雨月物語

岩井志麻子雨月物語』。

雨月物語

上田秋成の『雨月物語』を、全編「妾(わたし)」という女の一人称語りに変えて書いた作品。「妾」が誰なのかはいつも各編の途中や最後に明かされるので、出だしで「今回の『妾』は誰だろう?」と考えながら読み始めるのがミステリ風の楽しみでした。
しかしそれだけでなく、短編集で全部が女性の一人称というのは、独特の読み心地を作り出すものですね。わたしわたしとうるさい感じがちょっぴり(笑)。そして「妾」が語る物語の背後にずっと見え隠れする、濃厚なセックスと情緒。ポルノの官能性とジェンダーの問題提起の両面を持っており、手慣れた描写ともあいまって、レディースコミックの世界を想起させます。
また、この「妾」は普通の生者とは限らないのですが、女や霊魂が登場して「我こそは」と語り、語り尽くすと退場して1編が終わる、というこの小説の枠組みは、室町時代世阿弥が完成させた謡曲の手法と通じます。
レディコミ・一人称・霊魂による語りは、すべて岩井志麻子さんの得意とする手法ですが、『雨月物語』に適用したことで、原作のこれまであまり注目されなかった要素がうまく照射されたように思われました。

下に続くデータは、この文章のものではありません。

Lemma combine_correct_witness :
  exists p' l', combine Scr pending_rep one_replica = Ret (Ok tt, p', l') /\ log_inv Scr l' [(7, 1)]
    /\ rep_inv 0 p' l' [(7, 1)] 1 (pq_done (only 0 (7, tt)) 1) (rq_done (only 0 (7, tt)) none [7] 1).
Proof.
  assert (Hc : match combine Scr pending_rep one_replica with Ret (Ok tt, _, _) => True | _ => False end)
    by (vm_compute; exact I).
  destruct (combine_correct Scr 0 pending_rep one_replica [] 0 (only 0 (7, tt)) none 7 [7])
    as (r & p' & l' & E & H & Hr & _).
  - apply (one_replica_inv Scr).
  - apply pending_rep_inv.
  - reflexivity.
  - rewrite E in Hc. destruct r as [[]|]; [|destruct Hc]. exists p', l'. exact (conj E (conj H Hr)).
Defined.

(** C30: write-back in combining.  Exactly the operations of other replicas that the
    round replays and that name a slot ([cn_idx] other than -1) have their slot
    flushed, in the order of the log (scr build); the replica's own operations flush
    nothing; and every replayed operation, own or not, clears the notification words
    that hold its slot. *)
Theorem combine_write_back {D RO WO R} `{!Dispatch D RO WO R} f d0 (p : Replica D WO R) l hist t
    pq rq d' rs' :
  let ops := all_ops pq (r_next p - 1) in
  log_inv f l hist -> rep_inv d0 p l hist t pq rq ->
  seq_run d0 (hist.*1 ++ ops) = Ret (d', rs') ->
  exists r p' l', combine f p l = Ret (r, p', l')
    /\ let hist' := if appended r then hist ++ tagged (log_tkn p) ops else hist in
       flushed p' = flushed p ++ remote_flush f p (log_tkn p) (drop t hist') (drop t rs')
       /\ change_notif p' = notify_all (r_next p) (drop t (take (length hist') rs')) (change_notif p).
Proof.
  intros ops Hinv Hrep Hrun.
  destruct (combine_inv f d0 p l hist t pq rq d' rs' Hinv Hrep Hrun)
    as (r & p' & l' & E & _ & _ & _ & _ & _ & _ & H1 & H2).
  exists r, p', l'. by split_and!.
Qed.

(** ** Notifications *)

Section Notif.
Context {D RO WO R : Type} `{!Dispatch D RO WO R}.

Lemma notify_lookup n idx ns i w :
  i < n -> ns !! i = Some w ->
  notify n idx ns !! i = Some (if (w =? idx)%Z && negb (idx =? -1)%Z then (-1)%Z else w).
Proof.
  intros Hi Hw. unfold notify.
  rewrite lookup_app_l, list_lookup_fmap, lookup_take_lt, Hw by
    (done || rewrite length_fmap, length_take; apply lookup_lt_Some in Hw; lia).
  done.
Qed.

(** A word is cleared as soon as one of the responses names it. *)
Lemma notify_all_lookup n (rs : list R) : forall ns i w, i < n -> ns !! i = Some w ->
  exists w', notify_all n rs ns !! i = Some w'
    /\ (w' <> -1 <-> w <> -1 /\ Forall (fun r => cn_idx r <> w) rs)%Z.
Proof.
  induction rs as [|r rs IH]; intros ns i w Hi Hw.
  - exists w. split; [done|]. split; [by split|by intros [? _]].
  - unfold notify_all in *. cbn.
    destruct (IH _ i _ Hi (notify_lookup n (cn_idx r) ns i w Hi Hw)) as (w' & E & Hw').
    exists w'. split; [done|]. rewrite Hw', Forall_cons_iff.
    destruct (Z.eqb_spec w (cn_idx r)) as [->|Hne], (Z.eqb_spec (cn_idx r) (-1)) as [E1|E1]; cbn.
    + rewrite E1. naive_solver.
    + naive_solver.
    + naive_solver.
    + naive_solver.
Qed.
End Notif.

(** After a round of combining [check_notification_reset] of a registered thread
    answers true exactly when the thread's anchored read named a slot and none of
    the operations the round replayed touched it; and it consumes the word. *)
Theorem notification_correct {D RO WO R} `{!Dispatch D RO WO R} f d0 (p : Replica D WO R) l hist t
    pq rq d' rs' idx w :
  let ops := all_ops pq (r_next p - 1) in
  log_inv f l hist -> rep_inv d0 p l hist t pq rq ->
  seq_run d0 (hist.*1 ++ ops) = Ret (d', rs') ->
  1 <= idx < r_next p -> change_notif p !! (idx - 1) = Some w ->
  exists r p' l' b p'', combine f p l = Ret (r, p', l')
    /\ check_notification_reset p' idx = Ret (b, p'')
    /\ change_notif p'' !! (idx - 1) = Some (-1)%Z
    /\ let hist' := if appended r then hist ++ tagged (log_tkn p) ops else hist in
       (b = true <-> (w <> -1)%Z
        /\ Forall (fun y => cn_idx y <> w) (drop t (take (length hist') rs'))).
Proof.
  intros ops Hinv Hrep Hrun Hidx Hw.
  destruct (combine_inv f d0 p l hist t pq rq d' rs' Hinv Hrep Hrun)
    as (r & p' & l' & E & _ & _ & _ & _ & _ & _ & Hn & _). fold ops in Hn.
  destruct (notify_all_lookup (r_next p) (drop t (take (length
      (if appended r then hist ++ tagged (log_tkn p) ops else hist)) rs'))
      (change_notif p) (idx - 1) w) as (w' & Hw' & Hiff); [lia|done|].
  cbn zeta in Hn. rewrite <- Hn in Hw'.
  exists r, p', l', (negb (w' =? -1)%Z), (set_notif p' (<[idx - 1 := (-1)%Z]> (change_notif p'))).
  split; [done|]. split.
  - unfold check_notification_reset. rewrite usub_le by lia. mon.
    rewrite (vget_lookup _ _ _ Hw'). mon. rewrite vset_lt by (by eapply lookup_lt_Some). done.
  - split; [cbn; apply list_lookup_insert_eq; by eapply lookup_lt_Some|].
    cbn zeta. rewrite <- Hiff. destruct (Z.eqb_spec w' (-1)); naive_solver.
Qed.

Lemma notification_correct_witness :
  exists r p' l' b p'', combine Scr example_rep one_replica = Ret (r, p', l')
    /\ check_notification_reset p' 1 = Ret (b, p'') /\ change_notif p'' !! 0 = Some (-1)%Z.
Proof.
  destruct (notification_correct Scr 0 example_rep one_replica [] 0 none none 0 [] 1 (-1)%Z)
    as (r & p' & l' & b & p'' & E1 & E2 & E3 & _).
  - apply (one_replica_inv Scr).
  - apply example_rep_inv.
  - reflexivity.
  - cbn. lia.
  - reflexivity.
  - exists r, p', l', b, p''. exact (conj E1 (conj E2 E3)).
Defined.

すなわち、女の妄想を丹念に書くことで男の妄想をも指摘し、かみあわない両者がともに不合理で切実であることが、結局は自然な世のありさまなのだという。江戸時代の大阪という大都市に住み教養のある男・上田秋成が、西行崇徳院を始めとする「中世的なるもの」に憧れて書いた凄絶な幻想小説という性質が、「妾」という無名の愚かな女(女ですらない者も登場します)によって、仮面をぺりぺり引っぺがされたということ。

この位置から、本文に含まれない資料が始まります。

(** The CPUs the strategies choose from. *)
Definition candidates (t : MachineTopology) (use_ht : bool) : list CpuInfo :=
  if use_ht then topo_data t
  else dedup_by (fun a b => (core a =? core b)%N) (sort_by_key core (topo_data t)).

Lemma candidates_sub t ht : NoDup (topo_data t) ->
  NoDup (candidates t ht) /\ (forall c, c ∈ candidates t ht -> c ∈ topo_data t).
Proof.
  intros Hn. unfold candidates. destruct ht; [done|]. by apply dedup_sorted_sub.
Qed.

Lemma filter_perm_split (ht1 cpus : list CpuInfo) :
  NoDup cpus -> NoDup ht1 -> (forall c, c ∈ ht1 -> c ∈ cpus) ->
  Permutation (ht1 ++ List.filter (fun c => negb (bool_decide (c ∈ ht1))) cpus) cpus.
Proof.
  intros Hn Hn1 Hsub. apply NoDup_Permutation; [|done|].
  - apply list.NoDup_app. split_and!; [done| |].
    + intros c Hc Hf. apply list_elem_of_In, List.filter_In in Hf as [_ Hf].
      by rewrite bool_decide_eq_true_2 in Hf.
    + apply NoDup_ListNoDup, List.NoDup_filter. by apply NoDup_ListNoDup.
  - intros c. rewrite elem_of_app, (list_elem_of_In (List.filter _ _)), List.filter_In, <- list_elem_of_In.
    destruct (decide (c ∈ ht1)) as [Hc|Hc].
    + rewrite bool_decide_eq_true_2 by done. naive_solver.
    + rewrite bool_decide_eq_false_2 by done. naive_solver.
Qed.
Lemma gcd_modify_frame m o m' r k :
  gcd_modify m o = Ret (m', r) -> k ∉ op_keys o -> m' !! k = m !! k.
Proof.
  intros H Hk. destruct o; cbn [op_keys] in Hk;
    rewrite ?list_elem_of_singleton, ?not_elem_of_cons in Hk;
    cbn [gcd_modify] in H;
    unfold check_put_array, check_put_array_wmeta, delete_if_array, check_move_local_array in H;
    run_inv H; try done;
    rewrite ?store_or_remove_ne, ?lookup_insert_ne, ?lookup_delete_ne, ?store_or_remove_ne
      by naive_solver; done.
Qed.

(** ** Blocks shared for writing *)

(** While the write metadata is set, no local copy is valid. *)
Definition rw_safe (e : GCDEntry) : Prop :=
  wmeta_idx_ e <> (-1)%Z -> forall i s, 1 <= i -> cn_array_ e !! i = Some s ->
    cn_idx_ s = (-1)%Z \/ invalidate_ s = true.

Definition gcd_rw (m : gmapD) : Prop := map_Forall (fun _ e => rw_safe e) m.

(** No copy of the block outside the shared memory is valid; the block is not shared for
    writing. *)
Definition no_local (m : gmapD) (key : BlockId) : bool :=
  match m !! bkey key with
  | Some e => forallb (fun s => (cn_idx_ s =? -1)%Z || invalidate_ s) (drop 1 (cn_array_ e))
  | None => true
  end.
Definition read_only (m : gmapD) (key : BlockId) : bool :=
  match m !! bkey key with Some e => (wmeta_idx_ e =? -1)%Z | None => true end.

(** What the operations leave to their callers, in the directory [m] where they take
    effect: write metadata is set by the operation that invalidates the local copies, or
    for a block without valid local copies; a local copy is added by the operation that
    checks the metadata, or to a block not shared for writing. *)
Definition disciplined (m : gmapD) (o : Modify) : Prop :=
  match o with
  | Put _ v | CheckPut _ v | Swap _ _ v => rw_safe v
  | PutArray key _ idx | CheckPutArray key _ idx | CheckPutSwapArray key _ idx _
  | CheckSwapArray _ key _ _ idx => idx = NUMA_MEM \/ read_only m key = true
  | PutArrayWmeta key _ idx w => w = (-1)%Z \/ (idx = NUMA_MEM /\ no_local m key = true)
  | CheckSwitchWmetaArray key w => w = (-1)%Z \/ no_local m key = true
  | CheckPutArrayWmeta key _ idx w => idx = NUMA_MEM -> w = (-1)%Z \/ no_local m key = true
  | InvalidateExceptArrayUpdateWmeta _ idx w => idx = NUMA_MEM
  | _ => True
  end.

Lemma rw_ro e : wmeta_idx_ e = (-1)%Z -> rw_safe e.
Proof. by intros E Hw. Qed.

Lemma rw_set e idx s :
  rw_safe e -> idx = NUMA_MEM \/ wmeta_idx_ e = (-1)%Z \/ cn_idx_ s = (-1)%Z \/ invalidate_ s = true ->
  rw_safe (set_cn e (<[idx := s]> (cn_array_ e))).
Proof.
  intros He Hs Hw i x Hi. cbn in *. intros [(<- & <- & _)|[_ Hx]]%list_lookup_insert_Some.
  - unfold NUMA_MEM in Hs. destruct Hs as [->|[?|?]]; [lia|done|done].
  - by eapply He.
Qed.

(** Without valid local copies any metadata is safe, whatever is in the shared memory. *)
Lemma rw_no_local e w : forallb (fun s => (cn_idx_ s =? -1)%Z || invalidate_ s) (drop 1 (cn_array_ e)) = true ->
  rw_safe (set_wmeta e w).
Proof.
  intros H _ i s Hi Hs. cbn in Hs. rewrite forallb_forall in H.
  assert (Hin : In s (drop 1 (cn_array_ e))).
  { apply list_elem_of_In, (list_elem_of_lookup_2 _ (i - 1)). rewrite lookup_drop. by replace (1 + (i - 1)) with i by lia. }
  apply H, orb_prop in Hin as [E|E]; [left; by apply Z.eqb_eq|by right].
Qed.

Lemma no_local_shared e s : drop 1 (cn_array_ (set_cn e (<[NUMA_MEM := s]> (cn_array_ e)))) = drop 1 (cn_array_ e).
Proof. cbn. by destruct (cn_array_ e). Qed.

Lemma init_shared_rw cn w : rw_safe (set_wmeta (init_gcd_entry cn NUMA_MEM) w).
Proof. by apply rw_no_local. Qed.

Lemma rw_wmeta e w : rw_safe e -> w = (-1)%Z \/ w = wmeta_idx_ e -> rw_safe (set_wmeta e w).
Proof. intros He [-> | ->]; [by apply rw_ro|]. exact He. Qed.

(** After the invalidations of all but the shared copy, any metadata is safe. *)
Lemma rw_mark e w : rw_safe (mkGCD w (imap (mark NUMA_MEM) (cn_array_ e))).
Proof.
  intros _ i s Hi. cbn. rewrite list_lookup_imap. destruct (cn_array_ e !! i) as [x|]; [|done].
  intros [= <-]. unfold mark. destruct (Z.eqb_spec (cn_idx_ x) (-1)); [by left|].
  destruct (Nat.eqb_spec NUMA_MEM i) as [<-|]; [unfold NUMA_MEM in Hi; lia|]. by right.
Qed.

Lemma rw_mark_any e idx : rw_safe e -> rw_safe (set_cn e (imap (mark idx) (cn_array_ e))).
Proof.
  intros He Hw i s Hi. cbn. rewrite list_lookup_imap. destruct (cn_array_ e !! i) as [x|] eqn:E; [|done].
  intros [= <-]. rewrite mark_cn. destruct (He Hw i x Hi E) as [?|Hx]; [by left|]. right.
  unfold mark. by destruct (_ && _).
Qed.

Lemma gcd_rw_insert m k e : gcd_rw m -> rw_safe e -> gcd_rw (<[k := e]> m).
Proof. intros. by apply map_Forall_insert_2. Qed.
Lemma gcd_rw_delete m k : gcd_rw m -> gcd_rw (delete k m).
Proof. intros. by apply map_Forall_delete. Qed.
Lemma gcd_rw_store m key e : gcd_rw m -> rw_safe e -> gcd_rw (store_or_remove m key e).
Proof.
  intros. unfold store_or_remove. destruct (all_null e); [by apply gcd_rw_delete|by apply gcd_rw_insert].
Qed.
Lemma gcd_rw_lookup m k e : gcd_rw m -> m !! k = Some e -> rw_safe e.
Proof. intros H E. exact (H _ _ E). Qed.
Lemma init_rw cn idx : rw_safe (init_gcd_entry cn idx).
Proof. by apply rw_ro. Qed.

引っぺがされた上で、「でもそんなことたいしたことじゃないのよ…」とにっこり妖しく微笑む。
各編では、「仏法僧」と「青頭巾」が好みでした。読み終わったあと、あはは!と大声で笑いたくなります。心地いい狂気の物語ですね。
さらに全体を「上田秋成の母」である女の語りがくるむという、もう1つの仕掛けが施されていて、史実では秋成の母は大阪曾根崎の遊女だったと言われていますが、大阪ではなく岡山の貧農出身の遊女だったという設定に変えたのが、デビュー以来のとことん岡山作家・志麻子さんの力技だなと思います。